Pourquoi l’éducation n’empêche pas les croyances
L’idée que les frontières de l’empire des croyances sont définies par l’irrationalité, la bêtise ou le manque d’éducation est une vieille lune de l’histoire de la pensée. On la trouve sous la plume de Montaigne, Fontenelle ou même chez les Encyclopédistes qui font de l’ignorance la source de toute crédulité. Cette interprétation autorise le rêve d’une société libérée des dérives de la croyance par la lumière de l’éducation notamment. On peut concéder sans discuter que l’augmentation du niveau d’études, la massification de l’accès à l’information et le développement de la science ont contribué à éradiquer toutes sortes d’idées fausses de l’espace public.

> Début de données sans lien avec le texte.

(** The loop finds the first segment with room. *)
Lemma alloc_loop_sim layout sb sa fuel w a t rest :
  list_rep w (sa ++ sb) -> layout_ok layout ->
  let pos := bottom (holes (heap w)) + total sa in
  free_holes pos sb = (a, t) :: rest -> (length (free_holes pos sb) <= fuel)%nat ->
  exists w', same_heap w w' /\
    match spec_alloc pos sb layout with
    | Some (p, sb') =>
        alloc_loop fuel (MkCursor (last_ptr (free_holes (bottom (holes (heap w))) sa)) a (top (holes (heap w)))) layout w = (Ok p, w')
        /\ list_rep w' (sa ++ sb') /\ p mod layout_align layout = 0
    | None =>
        alloc_loop fuel (MkCursor (last_ptr (free_holes (bottom (holes (heap w))) sa)) a (top (holes (heap w)))) layout w
        = (Err (alloc_err NoNextCursor), w') /\ w' = w
    end.
Proof.
  revert sa fuel a t rest. induction sb as [|[s|s] sb IH]; intros sa fuel a t rest Hrep Hl pos Hfree Hfuel; [done| |].
  - cbn in Hfree. injection Hfree as <- <- <-. destruct fuel as [|fuel]; [cbn in Hfuel; lia|]. cbn [spec_alloc alloc_loop].
    destruct (seg_plan pos s layout) as [[f b]|] eqn:Hplan.
    + destruct (split_current_ok w sa sb s Hrep layout f b Hl Hplan) as (w' & Hrun & Hsame & Hlist).
      destruct (seg_plan_spec w sa sb s Hrep layout f b Hl Hplan) as (Hsum & Hf & Hb & Hf8 & Hb8 & Hal).
      destruct (lo_size _ Hl) as [Hn Hn8].
      destruct (pieces_wf sa s sb f (layout_size layout) b (lr_segs _ _ Hrep) (lr_coalesced _ _ Hrep)) as (S1 & S2 & S3); [done..|].
      exists w'. split; [done|]. unfold sbind. fold pos in Hrun. rewrite Hrun.
      destruct (split_hole_ok w sa sb s Hrep) as (Hpos & _). fold pos in Hpos.
      destruct (Z.eqb_spec (pos + f) 0); [lia|]. split; [done|]. split; [|done].
      apply (same_heap_rep w w' (sa ++ Free s :: sb)); [done..| |done]. rewrite !total_app, S3. cbn. lia.
    + pose proof (split_current_none w sa sb s Hrep layout Hl Hplan) as R1. pose proof (Cursor_next_run w sa sb s Hrep) as R2.
      fold pos in R1, R2. unfold sbind at 1 3. rewrite R1. unfold sbind. rewrite R2. cbn [seg_size].
      assert (list_rep w ((sa ++ [Free s]) ++ sb)) as Hrep' by (by rewrite <- app_assoc).
      assert (bottom (holes (heap w)) + total (sa ++ [Free s]) = pos + s) as Hpos
        by (rewrite total_app; cbn; unfold pos; lia).
      destruct (free_holes (pos + s) sb) as [|[a' t'] rest'] eqn:Hrest.
      * rewrite spec_alloc_no_hole by done. exists w. auto with kernel.
      * destruct (IH (sa ++ [Free s]) fuel a' t' rest' Hrep' Hl) as (w' & Hsame & Hw').
        { by rewrite Hpos. }
        { rewrite Hpos, Hrest. cbn in *. rewrite Hrest in Hfuel. cbn in Hfuel. lia. }
        exists w'. split; [done|]. rewrite Hpos, free_holes_app in Hw'. cbn in Hw'. fold pos in Hw'.
        unfold last_ptr in Hw' at 1 2. rewrite last_snoc in Hw'.
        destruct (spec_alloc (pos + s) sb layout) as [[p sb']|]; [|done]. by rewrite <- app_assoc in Hw'.
  - cbn [spec_alloc seg_size]. cbn in Hfree, Hfuel.
    assert (list_rep w ((sa ++ [Used s]) ++ sb)) as Hrep' by (by rewrite <- app_assoc).
    assert (bottom (holes (heap w)) + total (sa ++ [Used s]) = pos + s) as Hpos by (rewrite total_app; cbn; unfold pos; lia).
    destruct (IH (sa ++ [Used s]) fuel a t rest Hrep' Hl) as (w' & Hsame & Hw'); [by rewrite Hpos..|].
    exists w'. split; [done|]. rewrite Hpos, free_holes_app in Hw'. cbn in Hw'. rewrite app_nil_r in Hw'.
    destruct (spec_alloc (pos + s) sb layout) as [[p sb']|]; [|done]. by rewrite <- app_assoc in Hw'.
Qed.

Ainsi, pour métaphorique que soit notre représentation de la naissance de l’univers, nous l’imaginons plus facilement comme ayant été la conséquence d’un Big Bang plutôt que comme le résultat de la séparation de deux êtres titanesques comme on le narre dans le Enouma Elish babylonien. Pourtant, un coup d’œil même très superficiel sur notre vie collective fait apparaître la persistance et même la vivacité de la crédulité collective.
Pourquoi les prédictions des penseurs des Lumières et de beaucoup de ceux qui leur ont succédé sur ce point se sont-elles révélées fausses ? Il convient de distinguer deux choses sur ce point : pourquoi les croyances perdurent en général, et pourquoi elles ont une grande vitalité aujourd’hui en particulier. Les deux questions sont passionnantes, mais seule la deuxième sera l’objet de cet article qui présentera quelques-unes des mutations du croire en regard principalement de la façon dont nos contemporains peuvent accéder à des informations qui les aideront à nourrir leur conception du monde.
On peut dire que le marché de l’information dans les sociétés occidentales contemporaines a été massivement dérégulé notamment depuis l’apparition d’Internet. Qu’on y songe un instant : en 2005, l’humanité avait produit 150 exabits de données, ce qui est considérable ; en 2010, elle en a produit huit fois plus ! Pour résumer, il se diffuse de plus en plus d’informations, et en de telles proportions qu’il s’agit d’ores et déjà d’un fait historique majeur de l’histoire de l’humanité.
Mais pourrait-on penser : il y a de plus en plus d’informations disponibles, tant mieux pour la démocratie et tant mieux pour la connaissance, qui finira bien par s’imposer aux esprits de tous ! Ce point de vue paraît trop optimiste. Il suppose que, dans cette concurrence ouverte entre les croyances et les connaissances méthodiques, les secondes l’emporteront nécessairement. Or, face à cette offre pléthorique du marché, l’individu peut être facilement tenté de composer une représentation du monde commode mentalement plutôt que vraie. En d’autres termes, la pluralité des propositions qui lui sont faites lui permet d’éviter à moindre frais l’inconfort mental que constituent souvent les produits de la connaissance. L’explosion de l’offre facilite la présence plurielle des propositions cognitives sur le marché et leur plus grande accessibilité.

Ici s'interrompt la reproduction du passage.